Recent studies have focused on the potential use of metal-based complexes for the treatment of cancer. However, there are some limitations of metal-based ligands for the treatment of cancer due to their toxic effects. In the present study, a novel bimetallic Cu(II) complex, [Cu-2(mu-(C6H5)(2)CHCOO)(3) (bipy)(2))](ClO4), has firstly been synthesized and characterized by FT-IR, and X-ray crystallography. Furthermore, Cu(II) complex-loaded solid lipid nanoparticles (SLNs) were initially prepared by hot homogenization method to overcome their toxic effects. After characterization, comparative cytotoxic and apoptotic activities of the complex and Cu(II) complex-SLNs on human breast cancer cells (MCF-7) and human umbilical vein endothelial cells (HUVEC) were determined. Cu(II) complex demonstrated considerable in vitro cytotoxic effects on MCF-7 (p<0.05) and induced apoptotic cell death (88.02 +/- 3.95%) of MCF-7 cells.

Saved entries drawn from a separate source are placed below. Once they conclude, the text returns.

(** The calls of a program and the work of the garbage collector: a part is
    removed once no blob at hand refers to it. *)
Inductive blob_step : world -> world -> Prop :=
  | step_new st live inits native t st' b :
      Forall (init_live live) inits -> blob_new toLowerCase encode inits native t st = (st', Ok b) ->
      blob_step (mkWorld st live) (mkWorld st' (b :: live))
  | step_slice st live b start end_ ct st' b' :
      b ∈ live -> blob_size b <= max_size -> blob_slice toLowerCase b start end_ ct st = (st', Ok b') ->
      blob_step (mkWorld st live) (mkWorld st' (b' :: live))
  | step_create_url st live b st' url :
      b ∈ live -> createObjectURL new_url to_string b st = (st', Ok url) -> blob_step (mkWorld st live) (mkWorld st' live)
  | step_from_url st live url st' b :
      blobFromObjectUrl parse without_fragment scheme_blob url st = (st', Ok (Some b)) ->
      blob_step (mkWorld st live) (mkWorld st' (b :: live))
  | step_revoke st live url st' :
      revokeObjectURL parse url st = (st', Ok tt) -> blob_step (mkWorld st live) (mkWorld st' live)
  | step_forget st live b live' : live ≡ₚ b :: live' -> blob_step (mkWorld st live) (mkWorld st live')
  | step_finalize st live id st' :
      Forall (fun b => id ∉ blob_ids b) live -> op_blob_remove_part id st = (st', Ok tt) ->
      blob_step (mkWorld st live) (mkWorld st' live).

Definition world_ok (w : world) : Prop :=
  store_ok (w_store w) /\ map_Forall (fun _ b => Forall part_ok (stored_parts b)) (object_urls (w_store w)) /\
  Forall (blob_ok (w_store w)) (w_live w).

Lemma live_extends st st' (live : list Blob) : parts st ⊆ parts st' -> Forall (blob_ok st) live -> Forall (blob_ok st') live.
Proof. intros Hsub HF. eapply Forall_impl; [exact HF|]. intros b Hb. by destruct (item_extends st st' (inr b) Hsub Hb). Qed.

Lemma blob_ok_parts st st' b : parts st' = parts st -> blob_ok st b -> blob_ok st' b.
Proof. intros E Hb. assert (Hsub : parts st ⊆ parts st') by by rewrite E. by destruct (item_extends st st' (inr b) Hsub Hb). Qed.

(** Removing a part that a blob does not refer to. *)
Lemma remove_keeps st st' id b : parts st' = delete id (parts st) -> id ∉ blob_ids b -> blob_ok st b -> blob_ok st' b.
Proof.
  intros E. revert b. apply (blob_nested_ind (fun b => id ∉ blob_ids b -> blob_ok st b -> blob_ok st' b)). intros t size ps HF Hid Hok.
  apply blob_ok_unfold in Hok as [-> Hok]. apply blob_ok_unfold. split; [done|]. cbn [blob_ids] in Hid.
  induction ps as [|p ps IH]; [constructor|]. apply Forall_cons in HF as [HF1 HF], Hok as [Hok1 Hok]. cbn [flat_map] in Hid.
  rewrite elem_of_app in Hid. constructor; [|apply IH; tauto]. destruct p as [r|b]; [|by apply HF1; tauto].
  destruct Hok1 as (q & Hq & Hp). exists q. split; [|done]. rewrite E. apply lookup_delete_Some. split; [|done].
  intros ->. apply Hid. left. by left.
Qed.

But, the complex has also toxic effects (69.5%) on HUVEC control cells. For this purpose, Cu(II) complex-loaded solid lipid nanoparticles (SLN) were firstly produced, with a distrubution range of 190 +/- 1.45 nm to 350 +/- 1.72 nm and zeta potentials of -27.4 +/- 1.98 mV and -18.2 +/- 1.07 mV, respectively. The scanning electron microscopy (SEM) images of SLNs were also obtained. In vitro studies have shown that Cu(II) complex-SLNs help in reducing the side effect of Cu(II) complex (29.9%) on HUVEC control cells. Therefore, metal based complex might potentially be used for cancer treatment through nanoparticle based drug delivery systems.